◆ Given records

Lemma filter_none (f : action -> bool) (acts : list action) :
  (forall a, f a = true -> is_ledger a = true) -> Forall (fun a => is_ledger a = false) acts ->
  List.filter f acts = [].
Proof.
  intros Hf. induction 1 as [|a acts Ha _ IH]; [done|]. cbn. destruct (f a) eqn:E; [|done].
  apply Hf in E. congruence.
Qed.

(** Appending actions none of which is of a kind. *)
Lemma filter_none_app (f : action -> bool) (A acts : list action) :
  (forall a, f a = true -> is_ledger a = true) -> Forall (fun a => is_ledger a = false) acts ->
  List.filter f (A ++ acts) = List.filter f A.
Proof. intros Hf Ha. by rewrite List.filter_app, (filter_none f acts), app_nil_r. Qed.

Ltac kinds := (let a := fresh "a" in intros a; by destruct a).

Lemma ledger_plain (s s' : Session) (A acts : list action) :
  ledger s A -> plain s s' acts -> ledger s' (A ++ acts).
Proof.
  intros [H1 H2 H3 H5 H6] (El & Ea & Ep & _ & Hf & _).
  constructor; unfold closing, getCloseReason in *; rewrite ?El, ?Ea, ?Ep, ?filter_none_app by (done || kinds); done.
Qed.

Lemma existsb_filter (f : action -> bool) (A : list action) :
  existsb f A = match List.filter f A with [] => false | _ => true end.
Proof. induction A as [|a A IH]; [done|]. cbn. by destruct (f a). Qed.

Lemma ledger_closeBegin (r : CloseReason) (s : Session) (A : list action) :
  ledger s A -> ledger (closeBegin r s) A.
Proof.
  intros [H1 H2 H3 H5 H6]. unfold closeBegin. destruct (l_stopping (s_life s)) eqn:E; [by constructor|].
  unfold closing in H1. destruct (l_torn (s_life s)) eqn:Et; [specialize (H1 eq_refl); congruence|].
  constructor; cbn; rewrite ?Et; done.
Qed.

Lemma closeConns_rest (cs : list nat) (s : Session) :
  s_life (closeConns cs s) = s_life s /\ s_lease (closeConns cs s) = s_lease s.
Proof. rewrite closeConns_eq. done. Qed.

(** The actions of the teardown: what it releases and the session's removal among
    actions on connections and routes. *)
Definition released (s : Session) : list action :=
  match AssignedIP s with Some ip => [ReleaseLease ip (PeerID s)] | None => [] end.
Definition notified (cfg : settings) (s : Session) : list action :=
  if hasOnSessionClosed cfg && l_published (s_life s) then [CallOnSessionClosed (getCloseReason s)] else [].

Lemma closeEnd_split (cfg : settings) (s : Session) :
  l_torn (s_life s) = false ->
  exists pre post, (closeEnd cfg s).2 = (pre ++ released s) ++ RemoveSession :: post /\
    Forall (fun a => is_ledger a = false) pre /\ Forall (fun a => is_ledger a = false) post.
Proof.
  intros Et. unfold closeEnd. rewrite Et, closeConns_eq. cbn [snd].
  eexists (match ks_wrapper (k_primary (s_keys s)) with Some _ => [DropRoute (PeerID s)] | None => [] end), _.
  split_and!.
  - rewrite <- !(assoc_L (++)). cbn [app]. reflexivity.
  - destruct (ks_wrapper _); by repeat constructor.
  - apply Forall_app. split; [apply Forall_map, Forall_true; done|by repeat constructor].
Qed.

Lemma closeEnd_filter (cfg : settings) (s : Session) (f : action -> bool) :
  l_torn (s_life s) = false -> (forall a, f a = true -> is_ledger a = true) ->
  List.filter f (closeEnd cfg s).2 = List.filter f (released s ++ [RemoveSession]).
Proof.
  intros Et Hf. destruct (closeEnd_split cfg s Et) as (pre & post & -> & Hpre & Hpost).
  change (RemoveSession :: ?l) with ([RemoveSession] ++ l).
  by rewrite !List.filter_app, (filter_none f pre), (filter_none f post), !app_nil_r by done.
Qed.

Lemma closeEnd_life (cfg : settings) (s : Session) :
  let s' := (closeEnd cfg s).1 in
  l_torn (s_life s') = true /\ closing s' = closing s /\ getCloseReason s' = getCloseReason s /\
  l_published (s_life s') = l_published (s_life s) /\ l_outcome (s_life s') = l_outcome (s_life s) /\
  s_lease s' = s_lease s /\ s_data s' = s_data s /\ l_ended (s_life s') = l_ended (s_life s).
Proof. unfold closeEnd. destruct (l_torn (s_life s)) eqn:Et; [|rewrite closeConns_eq]; done. Qed.

Lemma ledger_closeEnd (cfg : settings) (s : Session) (A : list action) :
  ledger s A -> closing s = true -> ledger (closeEnd cfg s).1 (A ++ (closeEnd cfg s).2).
Proof.
  intros HA Hc. destruct (l_torn (s_life s)) eqn:Et.
  { apply (ledger_plain s); [done|]. unfold closeEnd. rewrite Et. split_and!; try done; by repeat constructor. }
  destruct (closeEnd_life cfg s) as (L1 & L2 & L3 & L4 & L5 & L6 & _).
  destruct HA as [H1 H2 H3 H5 H6]. rewrite Et in *.
  constructor; rewrite ?L1, ?L2, ?L4, ?L5, ?List.filter_app, ?closeEnd_filter by (done || kinds); rewrite ?H2, ?H3, ?H5;
    unfold AssignedIP, PeerID in *; rewrite ?L6; unfold released, AssignedIP; try by destruct (a_assignedIP _).
  - done.
  - destruct (a_assignedIP _); cbn; by rewrite app_nil_r.
  - destruct (a_assignedIP _); cbn; by rewrite app_nil_r.
Qed.

(** The load of [published] leaves everything in its place. *)
Lemma closeNotify_life (cfg : settings) (s : Session) :
  let s' := (closeNotify cfg s).1 in
  s_keys s' = s_keys s /\ s_lease s' = s_lease s /\ s_data s' = s_data s /\
  l_torn (s_life s') = l_torn (s_life s) /\ closing s' = closing s /\ getCloseReason s' = getCloseReason s /\
  l_published (s_life s') = l_published (s_life s) /\ l_established (s_life s') = l_established (s_life s) /\
  l_outcome (s_life s') = l_outcome (s_life s) /\ l_doneCh (s_life s') = l_doneCh (s_life s) /\ l_ended (s_life s') = true.
Proof. unfold closeNotify. destruct (l_ended (s_life s)) eqn:E; by split_and!. Qed.

Lemma closeNotify_filter (cfg : settings) (s : Session) (f : action -> bool) :
  (forall r, f (CallOnSessionClosed r) = false) -> List.filter f (closeNotify cfg s).2 = [].
Proof. intros Hf. unfold closeNotify. destruct (l_ended _); [done|]. destruct (_ && _); [|done]. cbn. by rewrite Hf. Qed.

Lemma plain_refl (s : Session) : plain s s [].
Proof. by split_and!. Qed.

Lemma plain_trans (s1 s2 s3 : Session) (a1 a2 : list action) :
  plain s1 s2 a1 -> plain s2 s3 a2 -> plain s1 s3 (a1 ++ a2).
Proof. intros (E1 & E2 & E3 & K1 & H1 & G1) (F1 & F2 & F3 & K2 & H2 & G2). split_and!; try congruence; auto; by apply Forall_app. Qed.

Ltac solve_plain := repeat case_match; simplify_eq/=; split_and!; (done || by unfold keyed; cbn || by repeat constructor).

Lemma pump_plain (now : Z) (s : Session) (cp : ControlPacket) : plain s (pump now s cp).1 (pump now s cp).2.
Proof. unfold pump. solve_plain. Qed.

Lemma start_plain (cfg : settings) (now : Z) (want : option Z) (s : Session) :
  plain s (startRenegotiation cfg now want s).2 [].
Proof. unfold startRenegotiation. solve_plain. Qed.

Lemma soft_plain (cfg : settings) (now : Z) (s : Session) (cp : ControlPacket) :
  plain s (handleSoftReset cfg now s cp).1 (handleSoftReset cfg now s cp).2.
Proof.
  unfold handleSoftReset, beginRenegotiation. pose proof (start_plain cfg now (Some (cp_KeyID cp)) s) as Hs.
  destruct (routeControlPacket _ _); [solve_plain|]. destruct (startRenegotiation _ _ _ s) as [[[c id]|] s']; [|done].
  apply (plain_trans s s' s' [] _ Hs). by split_and!; repeat constructor.
Qed.

Lemma reneg_plain (cfg : settings) (hasPC : bool) (now : Z) (s : Session) :
  plain s (runReneg cfg hasPC now s).1 (runReneg cfg hasPC now s).2.
Proof.
  unfold runReneg. assert (Hs : plain s (sweepLameDuck now s).1 (sweepLameDuck now s).2)
    by (unfold sweepLameDuck; solve_plain).
  destruct (sweepLameDuck now s) as [s1 a1]. cbn [fst snd] in Hs.
  assert (Hc : plain s1 (checkReneg cfg hasPC now s1).1 (checkReneg cfg hasPC now s1).2).
  { unfold checkReneg. pose proof (start_plain cfg now None s1) as Hs1.
    destruct (ks_established _); [|apply plain_refl]. destruct (_ <? _); [apply plain_refl|].
    destruct hasPC; [|apply plain_refl]. cbn [negb]. destruct (startRenegotiation _ _ _ s1) as [[[c id]|] s']; [|done].
    apply (plain_trans s1 s' s' [] _ Hs1). by split_and!; repeat constructor. }
  destruct (checkReneg cfg hasPC now s1) as [s2 a2]. by eapply plain_trans.
Qed.

Lemma Read_plain (s : Session) (n : Z) (pick : bool) : plain s (Read s n pick).2 [].
Proof. unfold Read. solve_plain. Qed.

Lemma Write_plain (ok : option (bytes -> bool)) (s : Session) (p : bytes) :
  plain s (Write ok s p).1.2 (Write ok s p).2.
Proof. unfold Write. solve_plain. Qed.

Lemma emitPing_plain (hasPC : bool) (s s' : Session) (acts : list action) :
  emitPing hasPC s = Ok (s', acts) -> plain s s' acts.
Proof. unfold emitPing. intros H1. solve_plain. Qed.

Lemma abandon_plain (c : nat) (s : Session) : plain s (abandon c s).1 (abandon c s).2.
Proof. unfold abandon, clearPending. solve_plain. Qed.

Lemma swap_plain (now : Z) (s s' : Session) (c : nat) (id : Z) (dk : Key2) (acts : list action) :
  swapKeys now s c id dk = Ok (s', acts) -> plain s s' acts.
Proof.
  unfold swapKeys. pose proof (abandon_plain c s) as Ha. destruct (_ || _); [intros [= <- <-]; solve_plain|].
  destruct (ServerSlots _ _); [|done..]. destruct (NewWrapper _ _ _); [| |done].
  - intros H1. solve_plain.
  - intros E%(inj Ok). by rewrite E in Ha.
Qed.

(** ** The life of a session *)

(** Every step is made of these: what leaves the life of the session alone, the two
    halves of the teardown, the steps of the handshake and the lease. *)
Inductive lstep (cfg : settings) (publishes notifies : bool) : Session -> list action -> Session -> Prop :=
  | ls_plain s acts s' : plain s s' acts -> lstep cfg publishes notifies s acts s'
  | ls_begin r s : lstep cfg publishes notifies s [] (closeBegin r s)
  | ls_end s : closing s = true -> lstep cfg publishes notifies s (closeEnd cfg s).2 (closeEnd cfg s).1
  | ls_notify s : notifies = true -> l_torn (s_life s) = true -> l_ended (s_life s) = false ->
      lstep cfg publishes notifies s (closeNotify cfg s).2 (closeNotify cfg s).1
  | ls_outcome o s : lstep cfg publishes notifies s (recordHandshakeOutcome o s).2 (recordHandshakeOutcome o s).1
  | ls_done s : lstep cfg publishes notifies s [] (closeDone s)
  | ls_established s : is_Some (AssignedIP s) -> let l := s_life s in
      lstep cfg publishes notifies s [] (set_life (mkLife (l_stopping l) (l_torn l) (l_ended l) (l_closeReason l) (l_published l) true (l_doneCh l)
                                  (l_outcome l)) s)
  | ls_publish s : l_established (s_life s) = true -> l_published (s_life s) = false -> lstep cfg publishes notifies s (publishSession cfg s).2 (publishSession cfg s).1
  | ls_lease now ip peerID queue w s s' : publishes = true -> publishLease now ip peerID queue w s = Some s' -> lstep cfg publishes notifies s [] s'
  | ls_trans s1 s2 s3 a1 a2 : lstep cfg publishes notifies s1 a1 s2 -> lstep cfg publishes notifies s2 a2 s3 -> lstep cfg publishes notifies s1 (a1 ++ a2) s3.

Lemma lstep_refl (cfg : settings) (b n : bool) (s : Session) : lstep cfg b n s [] s.
Proof. apply ls_plain, plain_refl. Qed.

Lemma lstep_close (cfg : settings) (b n : bool) (r : CloseReason) (s : Session) :
  lstep cfg b n s (teardown cfg r s).2 (teardown cfg r s).1.
Proof.
  apply (ls_trans cfg b n s (closeBegin r s) _ []); [apply ls_begin|]. apply ls_end.
  unfold closing, closeBegin. by destruct (l_stopping (s_life s)) eqn:E.
Qed.

Lemma lstep_accept (cfg : settings) (b n : bool) (now : Z) (pick : bool) (p : bytes) (s0 s : Session) :
  plain s0 s [] -> lstep cfg b n s0 (acceptPlaintext cfg now pick p s).2 (acceptPlaintext cfg now pick p s).1.
Proof.
  intros Hp. unfold acceptPlaintext. apply (ls_trans cfg b n s0 (touchAuthTraffic now s) _ []); [by apply ls_plain|].
  destruct (isExitNotify p); [apply lstep_close|]. apply ls_plain. unfold deliverIP, countPacket. solve_plain.
Qed.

◆ Work required
Copy out precisely the lines from the line with "l_published (s_life s') = l_published (s_life s) /\ l_outcome" to the line with "Lemma plain_trans (s1" in the material above, including those two lines and omitting all the rest.

◆ Solution to this exercise
  l_published (s_life s') = l_published (s_life s) /\ l_outcome (s_life s') = l_outcome (s_life s) /\
  s_lease s' = s_lease s /\ s_data s' = s_data s /\ l_ended (s_life s') = l_ended (s_life s).
Proof. unfold closeEnd. destruct (l_torn (s_life s)) eqn:Et; [|rewrite closeConns_eq]; done. Qed.

Lemma ledger_closeEnd (cfg : settings) (s : Session) (A : list action) :
  ledger s A -> closing s = true -> ledger (closeEnd cfg s).1 (A ++ (closeEnd cfg s).2).
Proof.
  intros HA Hc. destruct (l_torn (s_life s)) eqn:Et.
  { apply (ledger_plain s); [done|]. unfold closeEnd. rewrite Et. split_and!; try done; by repeat constructor. }
  destruct (closeEnd_life cfg s) as (L1 & L2 & L3 & L4 & L5 & L6 & _).
  destruct HA as [H1 H2 H3 H5 H6]. rewrite Et in *.
  constructor; rewrite ?L1, ?L2, ?L4, ?L5, ?List.filter_app, ?closeEnd_filter by (done || kinds); rewrite ?H2, ?H3, ?H5;
    unfold AssignedIP, PeerID in *; rewrite ?L6; unfold released, AssignedIP; try by destruct (a_assignedIP _).
  - done.
  - destruct (a_assignedIP _); cbn; by rewrite app_nil_r.
  - destruct (a_assignedIP _); cbn; by rewrite app_nil_r.
Qed.

(** The load of [published] leaves everything in its place. *)
Lemma closeNotify_life (cfg : settings) (s : Session) :
  let s' := (closeNotify cfg s).1 in
  s_keys s' = s_keys s /\ s_lease s' = s_lease s /\ s_data s' = s_data s /\
  l_torn (s_life s') = l_torn (s_life s) /\ closing s' = closing s /\ getCloseReason s' = getCloseReason s /\
  l_published (s_life s') = l_published (s_life s) /\ l_established (s_life s') = l_established (s_life s) /\
  l_outcome (s_life s') = l_outcome (s_life s) /\ l_doneCh (s_life s') = l_doneCh (s_life s) /\ l_ended (s_life s') = true.
Proof. unfold closeNotify. destruct (l_ended (s_life s)) eqn:E; by split_and!. Qed.

Lemma closeNotify_filter (cfg : settings) (s : Session) (f : action -> bool) :
  (forall r, f (CallOnSessionClosed r) = false) -> List.filter f (closeNotify cfg s).2 = [].
Proof. intros Hf. unfold closeNotify. destruct (l_ended _); [done|]. destruct (_ && _); [|done]. cbn. by rewrite Hf. Qed.

Lemma plain_refl (s : Session) : plain s s [].
Proof. by split_and!. Qed.

Lemma plain_trans (s1 s2 s3 : Session) (a1 a2 : list action) :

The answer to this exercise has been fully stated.